[DATA SHOWN Boundary: Start]
Lemma finish_ready c b d : prepared c b d ->
  match addRoutes (routes c) with
  | None => exists p, finish addRoutes took b d = Ok p /\ ready c p
  | Some q => finish addRoutes took b d = Panic q
  end.
Proof.
  intros [Hc Hst Hso Hb Hl Hp Hw Hlg]. unfold finish. rewrite Hc. cbn [auth.NewMiddleware].
  unfold onDispCfg, config.OnReload, config.modM, modify. cbn [fst snd].
  unfold registerSinkProbes, bind.
  destruct (register_all_run (SinkInfos d) (observability.NewHealthChecker (pc_snk <$> heap d) (h_now (b_host b))))
    as (h & -> & Q1 & Q2 & Q3).
  unfold observability.Register, modify. destruct (addRoutes (routes c)); [done|]. cbn [mapR]. eexists. split; [reflexivity|].
  split; cbn [gw server.disp pdisp cfg server.rlMgr server.tasks hc logs stopCh stopOnce]; try done.
  - destruct Hso as [S1 S2 S3]. split; [|exact S2|done]. by destruct S1; split.
  - split; [apply NewManager_ok|]. exists ∅. apply NewManager_represents.
  - intros i cell Hi Hcell. cbn [observability.probes observability.set_probes]. apply lookup_insert_is_Some'. right.
    apply Q3. left. apply list_elem_of_fmap. exists (MkSinkInfo (pc_name cell) i). split; [done|].
    apply list_elem_of_omap. exists i. split; [exact Hi|]. cbn in Hcell. by rewrite Hcell.
  - split; cbn; try done. by rewrite Q1, Q2.
Qed.
Abbreviation GDisp := (Dispatcher (Host * option ratelimit.Manager)
    (adapters.RedisSink (C := CR) + adapters.KafkaSink (C := CK)) wal.WalSt).

(** A method of the log that keeps its invariant keeps the dispatcher's. *)
Lemma onLog_run {A} (m : St wal.WalSt A) (d : GDisp) :
  (forall w, walWriter d = Some w -> is_panic (m w).1 = false /\ wf (m w).2) ->
  exists d', (onLog m d).2 = d' /\ is_panic (onLog m d).1 = false /\ cfg d' = cfg d /\ pools d' = pools d /\
    heap d' = heap d /\ bp d' = bp d /\ reg d' = reg d /\ logged_by d' = logged_by d /\
    (forall w', walWriter d' = Some w' -> exists w, walWriter d = Some w /\ w' = (m w).2) /\
    (forall O, disp_inv (logged_by d) d O -> disp_inv (logged_by d) d' O).
Proof.
  intros Hm. eexists. split; [reflexivity|]. unfold onLog, logged_by. destruct (walWriter d) as [w|] eqn:Ew.
  - destruct (Hm w eq_refl) as [Hp Hwf]. destruct (m w) as [r w'] eqn:Em. cbn [fst snd] in *.
    split_and!; [by destruct r|done..| |].
    + cbn. intros w0 [= <-]. exists w. by rewrite Em.
    + intros O [A1 A2 A3 A4 A5 A6]. by split.
  - cbn. rewrite Ew. split_and!; done.
Qed.

Lemma prepared_replay c (b b' : Bt) (d : GDisp) i : b_logs b' = b_logs b -> prepared c b d ->
  is_panic (onLog (wal.StartReplay i) d).1 = false /\ prepared c b' (onLog (wal.StartReplay i) d).2.
Proof.
  intros Hb [Hc Hst Hso Hbp Hl Hp Hw Hlg].
  assert (Hm : forall w, walWriter d = Some w ->
            is_panic (wal.StartReplay i w).1 = false /\ wf (wal.StartReplay i w).2).
  { intros w Hwd. destruct (wal.StartReplay i w) as [r w'] eqn:Er.
    destruct (StartReplay_spec _ _ _ _ (Hw w Hwd) Er) as (Hwf & [o ->] & _). done. }
  destruct (onLog_run (wal.StartReplay i) d Hm) as (d' & -> & Hnp & E1 & E2 & E3 & E4 & E5 & E6 & E7 & E8).
  split; [done|]. split; rewrite ?E1, ?E2, ?E3, ?E4, ?E6, ?Hb; try done.
  - destruct Hso as [S1 S2 S3]. split; [by apply E8| |by rewrite E1]. rewrite E2, E3. exact S2.
  - destruct Hp as (pm & -> & Hall). exists pm. split; [done|]. intros name. specialize (Hall name).
    destruct (last_named name _) as [q|]; [|done]. destruct Hall as (ps & Hps & a & -> & Hcells).
    exists (seq a (length (config.Sinks q))). split; [done|]. exists a. split; [done|]. intros j sr Hj.
    rewrite E5, E4, E3. by apply Hcells.
  - intros w' (w & Hwd & ->)%E7. by apply Hm.
Qed.

(** The dispatcher [New] makes, and what [Initialize] makes of it. *)
Lemma initialize_prepared c (b : Bt) m (w : option wal.WalSt) s :
  config.Get m = Ok c -> config.stopClosed m = config.closeOnce m -> log_safe (b_logs b) -> message.pool_ok (b_mem b) ->
  s = resolveBackpressure (config.Backpressure (config.Server c)) ->
  (forall w0, w = Some w0 -> wf w0) ->
  (is_Some w <-> s = sink.BackpressureFallback \/ config.WALEnabled (config.WAL c) = true) ->
  exists d', (Initialize (NewDispatcher m (registry ep) w s (b_mem b))).2 = d' /\
    is_panic (Initialize (NewDispatcher m (registry ep) w s (b_mem b))).1 = false /\
    cfg d' = m /\ walWriter d' = w /\
    ((Initialize (NewDispatcher m (registry ep) w s (b_mem b))).1 = Ok tt -> prepared c b d').
Proof.
  intros Hc Hst Hlg Hmem Hs Hw Hlog. set (d0 := NewDispatcher m (registry ep) w s (b_mem b) : GDisp).
  unfold Initialize, bind, project.getConfig. cbn beta. change (config.Get (cfg d0)) with (config.Get m). rewrite Hc.
  destruct (init_projects (config.Projects c) d0) as [r d'] eqn:Ei. cbn [fst snd].
  destruct (init_projects_spec c (config.Projects c) d0 ∅ r d' Hc registry_calm eq_refl Ei) as (Hg & Hnp & pm & Hpm & Hall).
  exists d'. pose proof Hg as [(G1 & G2 & G3 & G4 & G5 & G6) _]. split_and!; [done..|]. intros ->.
  specialize (Hall eq_refl).
  assert (HI : disp_inv (logged_by d') d' []).
  { apply (started_inv _ d0); [done..|]. unfold logged_by. rewrite G4. change (walWriter d0) with w.
    by destruct w as [w0|]; [split; [|apply Hw]|]. }
  assert (Hso : Replay.sound (logged_by d') d').
  { eapply (started_sound _ d0 d' c pm (config.Projects c)); done. }
  assert (Hlb : logged_by d' = true <-> is_Some w).
  { unfold logged_by. rewrite G4. change (walWriter d0) with w. by destruct w; split. }
  split; rewrite ?G1, ?G5; try done.
  - by rewrite Hlb, Hlog.
  - by exists pm.
  - rewrite G4. exact Hw.
Qed.
Lemma onDisp_run {A} (m : St GDisp A) (b : Bt) d : b_disp b = Some d -> onDisp m b = ((m d).1, set_bdisp (m d).2 b).
Proof. intros Hd. unfold onDisp. rewrite Hd. by destruct (m d). Qed.

(** Closing the log and the configuration after [Initialize] failed. *)
Lemma cleanup_run (b : Bt) (d : GDisp) Q : b_disp b = Some d ->
  config.stopClosed (cfg d) = false -> config.closeOnce (cfg d) = false ->
  (forall w, walWriter d = Some w -> wf w /\ wal.closeOnce (wal.wr w) = false) ->
  (forall b', cleaned b' -> Q (Ok tt) b') ->
  wp (does closeLog (does closeConfig nothing)) Q b.
Proof.
  intros Hd Hs Ho Hw HQ.
  assert (Hm : forall w, walWriter d = Some w -> is_panic (wal.Close w).1 = false /\ wf (wal.Close w).2).
  { intros w Hwd. destruct (wal.Close w) as [r w'] eqn:E. destruct (Close_spec _ _ _ (proj1 (Hw w Hwd)) E) as (? & -> & _). done. }
  destruct (onLog_run wal.Close d Hm) as (d' & Ed & Hnp & E1 & _ & _ & _ & _ & _ & E7 & _).
  unfold closeLog. apply wp_does; rewrite (onDisp_run _ _ _ Hd); cbn [fst snd]; [done|].
  set (b1 := set_bdisp (onLog wal.Close d).2 b).
  apply wp_does; unfold closeConfig; rewrite (onDisp_run _ b1 d') by (cbn; by rewrite Ed); cbn [fst snd];
    unfold onDispCfg, config.Close; cbn [fst snd]; rewrite E1, Ho, Hs; cbn [fst snd]; [done|].
  cbn [wp nothing]. apply HQ. unfold cleaned. cbn. split; [done|].
  intros w' (w & Hwd & ->)%E7. destruct (Hw w Hwd) as [Hwf Hoc].
  destruct (wal.Close w) as [r w1] eqn:E. destruct (Close_spec _ _ _ Hwf E) as (_ & _ & ? & Ha). cbn. split; [done|by apply Ha].
Qed.

(** From the dispatcher on: [b] has the configuration and the log. *)
Lemma start_spec c (b : Bt) m :
  b_cfg b = Some m -> config.Get m = Ok c -> config.stopClosed m = false -> config.closeOnce m = false ->
  log_safe (b_logs b) -> message.pool_ok (b_mem b) -> (forall n, newAnts n = None) ->
  (forall w, b_wal b = Some w -> wf (wal.MkWalSt w (b_disk b)) /\ wal.closeOnce w = false) ->
  (is_Some (b_wal b) <-> resolveBackpressure (config.Backpressure (config.Server c)) = sink.BackpressureFallback \/
     config.WALEnabled (config.WAL c) = true) ->
  wp (start newAnts addRoutes took ep c (resolveBackpressure (config.Backpressure (config.Server c)))) (fun r b' =>
    match r with Ok p => ready c p | Err _ => cleaned b' | Panic q => addRoutes (routes c) = Some q end) b.
Proof.
  intros Hm Hc Hsc Hco Hlg Hmem Hants Hwal Hlog. unfold start.
  set (s := resolveBackpressure (config.Backpressure (config.Server c))) in *.
  apply wp_does; unfold newDispatcher; rewrite Hm; cbn [fst snd]; [done|].
  set (w := (fun w => wal.MkWalSt w (b_disk b)) <$> b_wal b). set (b5 := set_bdisp _ _).
  assert (Hwf : forall w0, w = Some w0 -> wf w0 /\ wal.closeOnce (wal.wr w0) = false).
  { unfold w. intros w0. destruct (b_wal b) as [wr|]; [|done]. intros [= <-]. by apply Hwal. }
  destruct (initialize_prepared c b5 m w s) as (d' & Ed & Hnp & Hcf & Hwl & Hprep); try done.
  { by rewrite Hsc, Hco. }
  { intros w0 Hw0. by apply Hwf. }
  { unfold w. by rewrite fmap_is_Some. }
  apply wp_orElse. rewrite (onDisp_run _ b5 _ eq_refl). change (b_mem b5) with (b_mem b) in *.
  destruct (Initialize _) as [r d1] eqn:Einit. cbn [fst snd] in *. subst d1.
  destruct r as [[]|e|p]; [| |done].
  2:{ eapply (cleanup_run _ d'); [done|by rewrite Hcf..| |done]. by rewrite Hwl. }
  specialize (Hprep eq_refl). destruct (prepared_replay c b5 b5 d' (5 * wal.Second) eq_refl Hprep) as [Hrp Hprep'].
  apply wp_does; rewrite (onDisp_run _ (set_bdisp d' b5) d' eq_refl); cbn [fst snd]; [done|].
  apply wp_orElse. unfold answer. rewrite Hants. cbn [wp]. split; [done|]. cbn [b_disp set_bdisp].
  set (b6 := set_bdisp _ _).
  pose proof (finish_ready c b6 (onLog (wal.StartReplay (5 * wal.Second)) d').2) as Hfin.
  destruct (addRoutes (routes c)) as [q|]; [rewrite Hfin; [done|]|destruct Hfin as (p & -> & Hready); [|done]]; by destruct Hprep'; split.
Qed.
(** * xiDIS deployment orchestrator ([deploy.py]): model and properties

    The script parses its command line, configures logging, loads a JSON
    fabric description, validates it against a JSON schema and then drives
    the phase functions registered in [PHASES].  The model below follows the
    script function by function.  Effects are made explicit: a computation
    returns the list of events it performed together with either a value or
    the exception that ended it. *)

From Stdlib Require Import String Ascii List ZArith NArith Bool.
From Stdlib Require Import DecimalString Permutation.
Import ListNotations.

Local Open Scope string_scope.
Local Open Scope list_scope.

(** ** Values *)

(** A document as [json.loads] returns it.  An object keeps its members in
    order, like the [dict] Python builds. *)
#[warnings="-register-all"]
Inductive json : Type :=
| JNull
| JBool (b : bool)
| JInt (n : Z)
| JFloat (literal : string)
| JStr (s : string)
| JArr (items : list json)
| JObj (members : list (string * json)).

(** [@dataclass class Context]: the config, the host limit and the dry-run
    flag. *)
Record Context : Type := mkContext {
  config : json;
  limit : option (list string);
  dry_run : bool
}.

(** The exceptions that can leave [main]. *)
Inductive exn : Type :=
| SystemExit (code : Z)            (* argparse's [parser.error] *)
| OSError (path : string)          (* [path.read_text()] failed *)
| JSONDecodeError                  (* [json.loads] failed *)
| ValidationError (msg : string)   (* raised by [load_config] *)
| TypeError                        (* comparing an index with a key *)
| KeyError (key : string).         (* [PHASES[args.phase]] *)

Inductive level : Type := DEBUG | INFO | WARNING.

(** [ctx.limit or "all"] is a string or a list of strings. *)
Inductive logarg : Type :=
| ArgStr (s : string)
| ArgList (l : list string).

(** What a run does, in order.  [Log] carries the fields of the
    [LogRecord]: level, format string and arguments. *)
Inductive event : Type :=
| SetupLogging (verbose : bool)    (* creates logs/<date>/deploy.jsonl and
                                      installs the two handlers *)
| Call (fn : string) (ctx : Context)
| Log (lvl : level) (msg : string) (args : list logarg).
Lemma try_body_spec item fr fl fr' :
  success fr = false →
  try_body env cfg round_desc item fr = (fl, fr') →
  trace (world fr) `suffix_of` trace (world fr')
  ∧ (∀ p, (∀ e, is_item_event e = true → p e = false) → N p fr' = N p fr)
  ∧ N is_attempt fr' = N is_attempt fr + 1
  ∧ N is_handler_entry fr' = N is_handler_entry fr
  ∧ N is_invocation fr' ≤ N is_invocation fr + 1
  ∧ N is_check fr' + max_output_retries cfg * N is_invocation fr
    ≤ N is_check fr + max_output_retries cfg * N is_invocation fr'
  ∧ N is_sleep fr' + N is_failed_read fr = N is_sleep fr + N is_failed_read fr'
  ∧ N (is_sleep_of (retry_delay cfg)) fr' + N is_sleep fr
    = N (is_sleep_of (retry_delay cfg)) fr + N is_sleep fr'
  ∧ batch_count fr' = batch_count fr
  ∧ (∃ rows, all_hsp_full fr' = all_hsp_full fr ++ rows ∧ Forall (λ r, r.2 = item.2) rows)
  ∧ ((fl = Normal ∧ success fr' = true
      ∧ N is_read_success fr' = S (N is_read_success fr)
      ∧ N is_read_exhaustion fr' = N is_read_exhaustion fr
      ∧ N is_canon_failure fr' = N is_canon_failure fr
      ∧ unrecorded fr fr'
      ∧ batch_file_path fr' = Some (batch_path item.2))
     ∨ (fl = Normal ∧ success fr' = false
        ∧ N is_read_success fr' = N is_read_success fr
        ∧ N is_read_exhaustion fr' = S (N is_read_exhaustion fr)
        ∧ N is_canon_failure fr' = N is_canon_failure fr
        ∧ N is_failed_read fr' = N is_failed_read fr + max_output_retries cfg
        ∧ recorded round_desc item fr fr'
        ∧ batch_file_path fr' = Some (batch_path item.2))
     ∨ (fl = Normal ∧ success fr' = false
        ∧ N is_read_success fr' = N is_read_success fr
        ∧ N is_read_exhaustion fr' = N is_read_exhaustion fr
        ∧ N is_canon_failure fr' = S (N is_canon_failure fr)
        ∧ failed_output_smiles fr' = failed_output_smiles fr
        ∧ invalid_smiles_indices (world fr') = invalid_smiles_indices (world fr) ++ [item.2]
        ∧ batch_file_path fr' = batch_file_path fr)
     ∨ (fl = Exception ∧ success fr' = false
        ∧ N is_read_success fr' = N is_read_success fr
        ∧ N is_read_exhaustion fr' = N is_read_exhaustion fr
        ∧ N is_canon_failure fr' = N is_canon_failure fr
        ∧ unrecorded fr fr'
        ∧ batch_file_path fr' = Some (batch_path item.2)))
  ∧ ((batch_file_path fr' = batch_file_path fr ∧ files (world fr') = files (world fr))
     ∨ (batch_file_path fr' = Some (batch_path item.2)
        ∧ (files (world fr') = files (world fr)
           ∨ files (world fr') = add_file (batch_path item.2) (files (world fr))))).
Proof.
  intros Hs0.
  unfold try_body, canonicalize_smiles, create_batch_file.
  destruct item as [smi idx]; simpl.
  destruct (MolFromSmiles env _ _) as [|mol|]; simpl;
    [| destruct (MolToSmiles env _ _); simpl;
       [ destruct (open_write env _ _); simpl;
         [ destruct (subprocess_run env _ _); simpl | | ] | ] | ].
  2:{ destruct (read_output_loop _ _ _ _ _) as [fl2 fr2] eqn:Hread.
      pose proof (read_suffix' _ _ _ _ _ Hread) as Hsuf.
      pose proof (λ p, read_other' p _ _ _ _ _ Hread) as Hoth.
      pose proof (read_output_loop_counts _ _ _ _ _ Hread) as Hc.
      pose proof (read_output_loop_frame _ _ _ _ _ Hread) as Hf.
      simpl in Hsuf, Hoth, Hc, Hf. clear Hread.
      destruct Hc as (Hc1&Hc2&Hc3&Hc4&Hc5&Hc6&Hc7&Hc8&Hc9).
      destruct Hf as (Hf1&Hf2&Hf3&Hf4&Hf5&Hf6).
      specialize (Hc7 Hs0).
      assert (Ha := Hoth is_attempt ltac:(by intros [| | | | | | | | |[]| |])).
      assert (Hi := Hoth is_invocation ltac:(by intros [| | | | | | | | |[]| |])).
      assert (Hh := Hoth is_handler_entry ltac:(by intros [| | | | | | | | |[]| |])).
      assert (He := Hoth is_read_exhaustion ltac:(by intros [| | | | | | | | |[]| |])).
      assert (Hcf := Hoth is_canon_failure ltac:(by intros [| | | | | | | | |[]| |])).
      simpl in Ha, Hi, Hh, He, Hcf.
      destruct fl2; [destruct (success fr2) eqn:Hs2|]; intros [= <- <-]; simpl.
      - split; [etrans; [|exact Hsuf]; by do 4 apply suffix_cons_r|].
        split; [intros p Hp; rewrite Hoth by (intros e ?; by apply Hp, read_event_item_event);
                simpl; by rewrite !Hp|].
        repeat (split; [first [done | lia | nia] |]).
        split; [left; repeat split; first [done | lia] | right; auto].
      - specialize (Hc8 eq_refl eq_refl).
        unfold recorded, record_failure; destruct round_desc; simpl.
        all: (split; [apply suffix_cons_r; etrans; [|exact Hsuf]; by do 4 apply suffix_cons_r|]).
        all: (split; [intros p Hp;
                rewrite Hoth by (intros e ?; by apply Hp, read_event_item_event);
                simpl; by rewrite !Hp|]).
        all: rewrite ?Hf1, ?Hf5.
        all: repeat (split; [first [done | lia | nia] |]).
        all: (split; [right; left; repeat split; first [done | lia] | right; auto]).
      - specialize (Hc9 eq_refl).
        split; [etrans; [|exact Hsuf]; by do 4 apply suffix_cons_r|].
        split; [intros p Hp; rewrite Hoth by (intros e ?; by apply Hp, read_event_item_event);
                simpl; by rewrite !Hp|].
        rewrite Hc9, Hs0 in Hc7.
        repeat (split; [first [done | lia | nia] |]).
        split; [right; right; right; repeat split; first [done | congruence | lia] | right; auto]. }
  all: intros [= <- <-]; simpl.
  all: (split; [by repeat apply suffix_cons_r|]).
  all: (split; [intros p Hp; by rewrite ?Hp|]).
  all: repeat (split; [first [done | lia | nia | by exists []; rewrite app_nil_r] |]).
  - split; [right; right; left; done | left; done].
  - split; [right; right; right; done | right; auto].
  - split; [right; right; right; done | right; auto].
  - split; [right; right; right; done | right; auto].
  - split; [right; right; left; done | left; done].
  - split; [right; right; left; done | left; done].
Qed.

Lemma finally_clause_spec fr :
  let fr' := final_state (finally_clause fr) in
  trace (world fr) `suffix_of` trace (world fr')
  ∧ (∀ p, (∀ path, p (RemoveFile path) = false) → N p fr' = N p fr)
  ∧ all_hsp_full fr' = all_hsp_full fr
  ∧ failed_output_smiles fr' = failed_output_smiles fr
  ∧ batch_count fr' = batch_count fr
  ∧ batch_file_path fr' = batch_file_path fr
  ∧ success fr' = success fr
  ∧ invalid_smiles_indices (world fr') = invalid_smiles_indices (world fr)
  ∧ match finally_clause fr with
    | Done _ _ =>
        ∃ path, batch_file_path fr = Some path
                ∧ files (world fr') = remove_file path (files (world fr))
    | Raised e _ =>
        e = UnboundLocalError "batch_file_path" ∧ batch_file_path fr = None ∧ fr' = fr
    end.
Proof.
  unfold finally_clause. destruct (batch_file_path fr) as [path|] eqn:Hp; simpl.
  - case_bool_decide as Hin; simpl.
    + repeat split; try done; [by apply suffix_cons_r | intros p H; by rewrite H | eauto].
    + repeat split; try done. exists path. split; [done|].
      by rewrite remove_file_absent.
  - repeat split; done.
Qed.
(** X15. On the reference processor /validate-promo answers for the first
    active promotion code whose code is the upper-case form of the input,
    and [{valid: false}] when there is none; a code that exists but is not
    active is never validated. *)
Theorem validate_promo_on_reference (toUpperCase : string -> string)
    (w : Reference.world) (req : request) (s : string) :
  prop (body req) "promoCode" = VString s ->
  s <> "" ->
  responses (trace (run Reference.stripe (validate_promo toUpperCase req) w))
  = [(200%Z,
      Json match find (Reference.is_code (toUpperCase s) true)
                   (Reference.promotion_codes w) with
           | Some p => promo_terms p
           | None => VObject [("valid", VBool false)]
           end)] /\
  ((forall p, In p (Reference.promotion_codes w) ->
              PromotionCode.code p = toUpperCase s ->
              PromotionCode.active p = false) ->
   responses (trace (run Reference.stripe (validate_promo toUpperCase req) w))
   = [(200%Z, Json (VObject [("valid", VBool false)]))]).
Proof.
  intros H Hs.
  assert (Hr : responses (trace (run Reference.stripe (validate_promo toUpperCase req) w))
               = [(200%Z,
                   Json match find (Reference.is_code (toUpperCase s) true)
                                (Reference.promotion_codes w) with
                        | Some p => promo_terms p
                        | None => VObject [("valid", VBool false)]
                        end)]).
  { unfold validate_promo. rewrite H.
    assert (Ht : truthy (VString s) = true).
    { cbn. destruct (String.eqb_spec s ""); [contradiction|reflexivity]. }
    rewrite Ht. cbn -[filter]. change (Pos.to_nat 1) with 1%nat.
    rewrite first_of_filter.
    destruct (find _ (Reference.promotion_codes w)); reflexivity. }
  split; [exact Hr|].
  intro Hinactive. rewrite Hr.
  destruct (find _ (Reference.promotion_codes w)) as [p|] eqn:F; [|reflexivity].
  apply find_some in F. destruct F as [Hin Hp].
  unfold Reference.is_code in Hp. apply andb_true_iff in Hp. destruct Hp as [Hc Ha].
  apply String.eqb_eq in Hc. symmetry in Hc.
  rewrite (Hinactive p Hin Hc) in Ha. discriminate Ha.
Qed.

Lemma cancel_in_skips (id : string) (before l : list Subscription.t) :
  ~ In id (map Subscription.id before) ->
  Reference.cancel_in id (before ++ l)
  = match Reference.cancel_in id l with
    | Some (c, l') => Some (c, (before ++ l')%list)
    | None => None
    end.
Proof.
  induction before as [|s before IH]; cbn; intro H.
  - destruct (Reference.cancel_in id l) as [[c l']|]; reflexivity.
  - destruct (String.eqb_spec id (Subscription.id s)) as [E|E];
      [exfalso; apply H; left; symmetry; exact E|].
    rewrite IH by tauto.
    destruct (Reference.cancel_in id l) as [[c l']|]; reflexivity.
Qed.

Lemma not_refused (id : string) (refused : list string) :
  ~ In id refused -> existsb (String.eqb id) refused = false.
Proof.
  induction refused as [|r refused IH]; cbn; intro H; [reflexivity|].
  destruct (String.eqb_spec id r) as [E|E]; [subst; tauto|]. apply IH. tauto.
Qed.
[DATA SHOWN Boundary: End]
§ ACTIVITY: In the listing above, find the line with "unfold Reference.is_code in" and the line with "Lemma cancel_in_skips (id". Output those two lines and every line between them, exactly as written.

§ EXERCISE ANSWER:
  unfold Reference.is_code in Hp. apply andb_true_iff in Hp. destruct Hp as [Hc Ha].
  apply String.eqb_eq in Hc. symmetry in Hc.
  rewrite (Hinactive p Hin Hc) in Ha. discriminate Ha.
Qed.

Lemma cancel_in_skips (id : string) (before l : list Subscription.t) :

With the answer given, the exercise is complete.